Every Man for Himself and God Against All is at once a personal record of one of the great and self-invented lives of our time, and a singular literary masterpiece that will enthrall fans old and new alike. In a hypnotic swirl of memory, Herzog untangles and relives his most important experiences and inspirations, telling his story for the first and only time.
See the review this week from
in the local Post: “I feel the same sense of awe when I contemplate the phenomenon of Werner Herzog as I do when I contemplate the pyramids.”Also on Tuesday:
Slant Books: Searching for Home by Robert Pack
Greg Wolfe writes to us: “I’ve got real affection for the late Bob Pack—he was a literary institution for decades until all the cool kids came in and took over and promptly forgot about him.” That’s a compelling pitch.
Liveright: The Upside-Down World by Benjamin Moser
Readers will recall from WRB Sept. 27, 2023 that Moser also has a new translation of Clarice Lispector (The Apple in the Dark, 1961, October), out today.

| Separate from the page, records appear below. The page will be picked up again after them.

(* ===== verification/ScamTypes.v ===== *)
(** * Contract types of the scam filter (scam-filter/src/types.rs)

    Times are Unix milliseconds in an [i64], durations seconds in a [u64],
    thresholds basis points in a [u32]; raw reserves are decimal strings. *)
From stdpp Require Import base tactics numbers list strings.
From S2P Require Import Prelude.

Module Scam.

Inductive Metric := MetricPrice | MetricLiquidity.
Inductive Direction := DirBoth | DirUp | DirDown.
Inductive ChangeMode := ModeStep | ModeCumulative.
Inductive SwitchKind := SwitchBoth | SwitchPeak | SwitchTrough.
Inductive AdminEventKind := OwnerChanged | ProxyUpgraded | AdminChanged | Paused | Unpaused.

#[global] Instance AdminEventKind_eq_dec : EqDecision AdminEventKind.
Proof. solve_decision. Defined.
#[global] Instance Direction_eq_dec : EqDecision Direction.
Proof. solve_decision. Defined.
#[global] Instance SwitchKind_eq_dec : EqDecision SwitchKind.
Proof. solve_decision. Defined.

Inductive RuleSpec :=
| ChangeCount (id : string) (metric : Metric) (lookback_sec : Z) (min_change_bps : Z)
    (direction : Direction) (mode : ChangeMode) (min_count : Z)
| SwitchDensity (id : string) (metric : Metric) (lookback_sec : Z) (window_sec : Z)
    (reversal_bps : Z) (switch_kind : SwitchKind) (min_count : Z)
| WindowDrop (id : string) (lookback_sec : Z) (window_sec : Z) (min_drop_bps : Z)
| EventCount (id : string) (kinds : list AdminEventKind) (lookback_sec : Z) (min_count : Z).

(** [RuleSpec::id] *)
Definition rule_id (r : RuleSpec) : string :=
  match r with
  | ChangeCount id _ _ _ _ _ _ | SwitchDensity id _ _ _ _ _ _ | WindowDrop id _ _ _
  | EventCount id _ _ _ => id
  end.

(** [RuleSpec::lookback_sec] *)
Definition rule_lookback_sec (r : RuleSpec) : Z :=
  match r with
  | ChangeCount _ _ l _ _ _ _ | SwitchDensity _ _ l _ _ _ _ | WindowDrop _ l _ _
  | EventCount _ _ l _ => l
  end.

Record Subject := mkSubject {
  sj_chain_id : Z;
  sj_pool : string;
  sj_token : string;
  sj_quote : string;
  sj_venue : string;
}.
Record AsOf := mkAsOf {
  ao_block : string;
  ao_block_hash : string;
  ao_t_ms : Z;
}.
Record TimeRange := mkTimeRange {
  tr_from_ms : Z;
  tr_to_ms : Z;
}.
Record PoolPoint := mkPoolPoint {
  pp_t_ms : Z;
  pp_reserve_quote : string;
  pp_reserve_token : string;
  pp_decimals_quote : Z;
  pp_decimals_token : Z;
}.
Record Warmup := mkWarmup {
  wu_from_ms : Z;
  wu_complete : bool;
}.
Record PoolHistory := mkPoolHistory {
  ph_schema : string;
  ph_builder_version : string;
  ph_from_ms : Z;
  ph_bucket_ms : Z;
  ph_points : list PoolPoint;
  ph_missing : list TimeRange;
  ph_warmup : Warmup;
}.
Record AdminEvent := mkAdminEvent {
  ae_t_ms : Z;
  ae_kind : AdminEventKind;
}.
Record TokenProfile := mkTokenProfile {
  tp_schema : string;
  tp_pool_created_ms : option Z;
  tp_age_lower_bound_ms : option Z;
  tp_admin_events : list AdminEvent;
  tp_missing : list TimeRange;
}.
Record AnalysisRequest := mkAnalysisRequest {
  rq_subject : Subject;
  rq_as_of : AsOf;
  rq_rules : list RuleSpec;
  rq_rules_hash : string;
  rq_pool_history : PoolHistory;
  rq_token_profile : TokenProfile;
}.
Record Limits := mkLimits {
  lm_max_rules : nat;
  lm_max_points : nat;
  lm_max_admin_events : nat;
  lm_max_evidence_events : nat;
}.
(** [Limits::default] *)
Definition Limits_default : Limits :=
  mkLimits 16 (Z.to_nat 20000) (Z.to_nat 1000) 64.

Inductive AnalysisMode := ModeReal | ModeStub.
Inductive Outcome := Fired | Clear | Incomplete | NotEvaluable.
Inductive Reason :=
| PartialCoverage | WarmupIncomplete | NoUsableSegment | ResolutionTooCoarse | MetricUnavailable
| HistoryUnverified.

Record EvidenceEvent := mkEvidenceEvent {
  ee_t_ms : Z;
  ee_kind : string;
}.
Record EvidenceWindow := mkEvidenceWindow {
  ew_start_ms : Z;
  ew_end_ms : Z;
}.
Record RuleResult := mkRuleResult {
  rr_rule_id : string;
  rr_outcome : Outcome;
  rr_reason : option Reason;
  rr_observed : option Z;
  rr_threshold : Z;
  rr_window : option EvidenceWindow;
  rr_events : list EvidenceEvent;
  rr_coverage_bps : Z;
  rr_warmup_complete : bool;
}.
Record Binding := mkBinding {
  bi_chain_id : Z;
  bi_pool : string;
  bi_as_of_block : string;
  bi_as_of_block_hash : string;
  bi_rules_hash : string;
}.
Record ScamAnalysis := mkScamAnalysis {
  sa_algorithm_id : string;
  sa_algorithm_version : string;
  sa_contract_version : Z;
  sa_analysis_mode : AnalysisMode;
  sa_binding : Binding;
  sa_rules : list RuleResult;
}.
Inductive Support := Supported | Unsupported (reason : string).
Inductive AlgorithmError :=
| LimitExceeded (what : string)
| InvalidInput (msg : string)
| UnsupportedRule (rule reason : string).

End Scam.
(** ** Drops: the deque and the index of the value in effect *)

(** [while dq.back().is_some_and(|v| v <= x) { dq.pop_back() }] *)
Fixpoint pop_back (x : f64) (dq : list (Z * f64)) : list (Z * f64) :=
  match dq with
  | [] => []
  | p :: rest =>
      match pop_back x rest with
      | [] => if f_le (p.2) x then [] else [p]
      | rest' => p :: rest'
      end
  end.

(** [while dq.front().is_some_and(|tf| tf <= left) { dq.pop_front() }] *)
Fixpoint pop_front (left : Z) (dq : list (Z * f64)) : list (Z * f64) :=
  match dq with
  | [] => []
  | p :: rest => if p.1 <=? left then pop_front left rest else dq
  end.

(** [while next < k && series[next].t <= left { eff = next; next += 1 }], for at
    most [fuel] turns; [k] turns are enough. *)
Fixpoint advance_eff (series : list Sample) (k : nat) (left : Z) (fuel next : nat) (eff : option nat)
    : option nat :=
  match fuel with
  | O => eff
  | S fuel =>
      if (next <? k)%nat && match series !! next with Some (tn, _) => tn <=? left | None => false end
      then advance_eff series k left fuel (S next) (Some next)
      else eff
  end.

(** The loop of [drop_events] from sample [k], with the deque, the start of the
    segment and the index of the value in effect at the left edge. *)
Fixpoint drop_loop (series : list Sample) (i : f64) (window_ms : Z) (rest : list Sample) (k : nat)
    (dq : list (Z * f64)) (seg : nat) (eff : option nat) : list Z :=
  match rest with
  | [] => []
  | (_, None) :: rest => drop_loop series i window_ms rest (S k) [] (S k) None
  | (t, Some x) :: rest =>
      let dq := pop_back x dq ++ [(t, x)] in
      let left := i64_saturating_sub t window_ms in
      let next := match eff with Some e => S e | None => seg end in
      let eff := advance_eff series k left k next eff in
      let dq := pop_front left dq in
      let in_effect := e ← eff; s ← series !! e; s.2 in
      let mx := match snd <$> head dq, in_effect with
                | Some a, Some b => Some (f_max a b)
                | Some a, None | None, Some a => Some a
                | None, None => None
                end in
      match mx with
      | None => drop_loop series i window_ms rest (S k) dq seg eff
      | Some mx =>
          (if f_lt f_zero mx && f_le x (f_mul (f_sub f_one i) mx) then [t] else []) ++
          drop_loop series i window_ms rest (S k) dq seg eff
      end
  end.
(** [drop_events] *)
Definition drop_events (series : list Sample) (i : f64) (window_ms : Z) : list Z :=
  drop_loop series i window_ms series 0 [] 0 None.

(** ** The reference for drops *)

(** The points of a segment in effect during [[left, now]]: the last one at or
    before [left], and every one after it. *)
Definition before_edge (left : Z) (seg : list (Z * f64)) : list (Z * f64) :=
  List.filter (fun p => p.1 <=? left) seg.
Definition after_edge (left : Z) (seg : list (Z * f64)) : list (Z * f64) :=
  List.filter (fun p => left <? p.1) seg.
Definition in_effect (left : Z) (seg : list (Z * f64)) : list f64 :=
  (match last (before_edge left seg) with Some p => [p.2] | None => [] end) ++ (after_edge left seg).*2.

(** A point [x] at the end of [seg] is a drop when it has fallen to [1 - i]
    times the greatest value in effect. *)
Definition dropped (i : f64) (left : Z) (seg : list (Z * f64)) (x : f64) : bool :=
  match in_effect left seg with
  | [] => false
  | v :: vs => let mx := f_maximum v vs in f_lt f_zero mx && f_le x (f_mul (f_sub f_one i) mx)
  end.
Fixpoint drop_reference (i : f64) (window_ms : Z) (seg : list (Z * f64)) (series : list Sample) : list Z :=
  match series with
  | [] => []
  | (_, None) :: rest => drop_reference i window_ms [] rest
  | (t, Some x) :: rest =>
      let seg := seg ++ [(t, x)] in
      (if dropped i (t - window_ms) seg x then [t] else []) ++ drop_reference i window_ms seg rest
  end.

(** ** Gaps split a series *)
Lemma step_from_app prev s1 t s2 i dir :
  step_from prev (s1 ++ (t, None) :: s2) i dir = step_from prev s1 i dir ++ step_events s2 i dir.
Proof.
  revert prev. induction s1 as [|[u [x|]] s1 IH]; intros prev; simpl; [done| |by apply IH].
  destruct prev as [p|]; [|by apply IH]. destruct (f_lt _ _); [|by apply IH].
  destruct (_ || _); [|by apply IH]. simpl. f_equal. apply IH.
Qed.

Lemma cumulative_from_app hl s1 t s2 i dir :
  cumulative_from hl (s1 ++ (t, None) :: s2) i dir = cumulative_from hl s1 i dir ++ cumulative_events s2 i dir.
Proof.
  revert hl. induction s1 as [|[u [x|]] s1 IH]; intros hl; simpl; [done| |by apply IH].
  destruct hl as [[hi lo]|]; [|by apply IH].
  repeat case_match; simpl; rewrite <- ?app_assoc; simpl; rewrite ?IH; done.
Qed.

Lemma zigzag_from_app st s1 t s2 theta kind :
  zigzag_from st (s1 ++ (t, None) :: s2) theta kind = zigzag_from st s1 theta kind ++ zigzag_switches s2 theta kind.
Proof.
  revert st. induction s1 as [|[u [x|]] s1 IH]; intros st; simpl; [done| |by apply IH].
  destruct (trend_step theta st x) as [st' w]. by rewrite IH, app_assoc.
Qed.

Lemma drop_reference_app i W seg s1 t s2 :
  drop_reference i W seg (s1 ++ (t, None) :: s2) = drop_reference i W seg s1 ++ drop_reference i W [] s2.
Proof.
  revert seg. induction s1 as [|[u [x|]] s1 IH]; intros seg; simpl; [done| |by apply IH].
  by rewrite IH, app_assoc.
Qed.

(** ** The deque holds the suffix maxima *)
Notation nums l := (Forall (fun p : Z * f64 => is_nan (p.2) = false) l).
Notation timed l := (StronglySorted (fun p q : Z * f64 => p.1 <= q.1) l).
Definition falling (l : list (Z * f64)) : Prop := StronglySorted (fun p q => f_lt (q.2) (p.2) = true) l.

Definition stack_push (D : list (Z * f64)) (p : Z * f64) : list (Z * f64) := pop_back (p.2) D ++ [p].
Definition stack (seg : list (Z * f64)) : list (Z * f64) := fold_left stack_push seg [].

Lemma stack_snoc seg p : stack (seg ++ [p]) = stack_push (stack seg) p.
Proof. unfold stack. by rewrite fold_left_app. Qed.

Lemma pop_back_split x D : falling D -> nums D -> is_nan x = false ->
  exists Q, D = pop_back x D ++ Q /\ Forall (fun p => f_le (p.2) x = true) Q /\
    Forall (fun p => f_lt x (p.2) = true) (pop_back x D).
Proof.
  intros Hf Hn Hx. induction Hf as [|p D _ IH Hp]; simpl; [by exists []|].
  apply Forall_cons in Hn as [Hpn Hn]. destruct (IH Hn) as (Q & HD & HQ & HP).
  destruct (pop_back x D) as [|q P] eqn:HB.
  - simpl in HD. subst Q. destruct (f_le (p.2) x) eqn:Hle.
    + exists (p :: D). split; [done|]. by repeat constructor.
    + exists D. split; [done|]. split; [done|]. repeat constructor. by apply f_lt_not_le.
  - exists Q. split; [by rewrite HD|]. split; [done|]. constructor; [|done].
    apply Forall_cons in HP as [Hq _]. rewrite HD in Hp. apply Forall_cons in Hp as [Hqp _].
    assert (is_nan (q.2) = false) as Hqn by (rewrite HD in Hn; by apply Forall_cons in Hn as [? _]).
    apply f_lt_not_le; [done..|]. apply not_true_iff_false. intros Hle.
    apply f_lt_not_le in Hq, Hqp; [|done..].
    assert (f_le (q.2) x = true) as Hc; [|congruence].
    eapply f_le_trans; [done|exact Hpn|done| |done]. destruct (f_le_total (p.2) (q.2)); [done..|congruence|done].
Qed.

Lemma stack_falling seg : nums seg -> falling (stack seg) /\ nums (stack seg) /\ stack seg ⊆ seg.
Proof.
  induction seg as [|p seg IH] using rev_ind; intros Hn; [split; [constructor|by split]|].
  apply Forall_app in Hn as [Hn [Hp _]%Forall_cons]. destruct (IH Hn) as (Hf & Hs & Hsub).
  rewrite stack_snoc. unfold stack_push.
  destruct (pop_back_split (p.2) (stack seg) Hf Hs Hp) as (Q & HD & _ & HP).
  rewrite HD in Hf, Hs, Hsub. split; [|split].
  - apply StronglySorted_app_2; [|by apply StronglySorted_app_1_l in Hf|by repeat constructor].
    intros a b Ha Hb. apply list_elem_of_singleton in Hb as ->. rewrite Forall_forall in HP. by apply HP.
  - apply Forall_app. split; [by apply Forall_app in Hs as [? _]|by constructor].
  - intros q Hq. apply elem_of_app in Hq as [Hq|Hq]; apply elem_of_app; [|by right].
    left. apply Hsub. apply elem_of_app. by left.
Qed.

Lemma pop_front_app left P Q : pop_front left P <> [] -> pop_front left (P ++ Q) = pop_front left P ++ Q.
Proof. induction P as [|p P IH]; simpl; [done|]. destruct (_ <=? _); [by apply IH|done]. Qed.
Lemma pop_front_nil left P Q : pop_front left P = [] -> pop_front left (P ++ Q) = pop_front left Q.
Proof. induction P as [|p P IH]; simpl; [done|]. destruct (_ <=? _); [by apply IH|done]. Qed.
Lemma pop_front_again l0 left D E : l0 <= left -> pop_front left (pop_front l0 D ++ E) = pop_front left (D ++ E).
Proof.
  intros Hl. induction D as [|p D IH]; simpl; [done|]. destruct (Z.leb_spec (p.1) l0); [|done].
  rewrite IH. destruct (Z.leb_spec (p.1) left); [done|lia].
Qed.
Lemma pop_front_sub left D : pop_front left D ⊆ D.
Proof. induction D as [|p D IH]; simpl; [done|]. destruct (_ <=? _); [|done]. intros q Hq. right. by apply IH. Qed.
Lemma pop_front_after left D p : head (pop_front left D) = Some p -> left < p.1.
Proof.
  induction D as [|q D IH]; simpl; [done|]. destruct (Z.leb_spec (q.1) left); [done|]. by intros [= ->].
Qed.
Lemma pop_front_all left D : Forall (fun p => p.1 <= left) D -> pop_front left D = [].
Proof. induction 1 as [|p D Hp _ IH]; simpl; [done|]. by destruct (Z.leb_spec (p.1) left); [|lia]. Qed.
Lemma pop_front_keep left D : Forall (fun p => left < p.1) D -> pop_front left D = D.
Proof. intros [|p l Hp _]; simpl; [done|]. by destruct (Z.leb_spec (p.1) left); [lia|]. Qed.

Andrews McMeel: The Mysteries by Bill Watterson
Readers will recall Nic’s wonderful Bill Waterson essay in the last issue of TAC: “It is often said that ‘Let’s Go Exploring’ ends Calvin and Hobbes on an upbeat note, exhorting readers to remember that life, after all, is a tabula rasa, and you can make it whatever you wish. But this gets it backward. The end of Calvin and Hobbes is not about filling a blank sheet. It is about taking a colored sheet and making it blank again.”